Task directions:
In the data that follows, count the lines in which the word "Python" occurs, and report that figure alone.

Collected data entries:
○ ○ ○

(** * LinkedIn Easy Apply bot: a shallow embedding and its properties

    The development embeds the decision logic of
    [linkedin_easy_apply_improved.py] (and, for the output file, of
    [automation.py]) in Rocq.

    - Python [str] values are Rocq strings; a character is read as a code
      point below 256, and [lower], [strip], [isdigit] and [in] follow
      Python on that range.
    - The browser, the language model, the console and the clock are outside
      the program.  They are an arbitrary state type [D] with two oracles:
      [oracle], for calls that may raise, and [sys], for the time functions,
      which do not.  A computation is a function from [D] to a result (a
      value or a raised exception), a new [D] and the list of calls it made.
    - [print] and [logging] calls have no effect on control flow and are
      left out.  Only [Exception] and its subclasses are modelled
      ([KeyboardInterrupt] and [SystemExit] are not). *)

From Stdlib Require Import ZArith QArith String Ascii List Lia DecimalString.
From Equations Require Import Equations.
From stdpp Require Import gmap strings list.
Import ListNotations.

Local Open Scope string_scope.
Local Open Scope list_scope.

○ ○ ○

Exercise solution:
2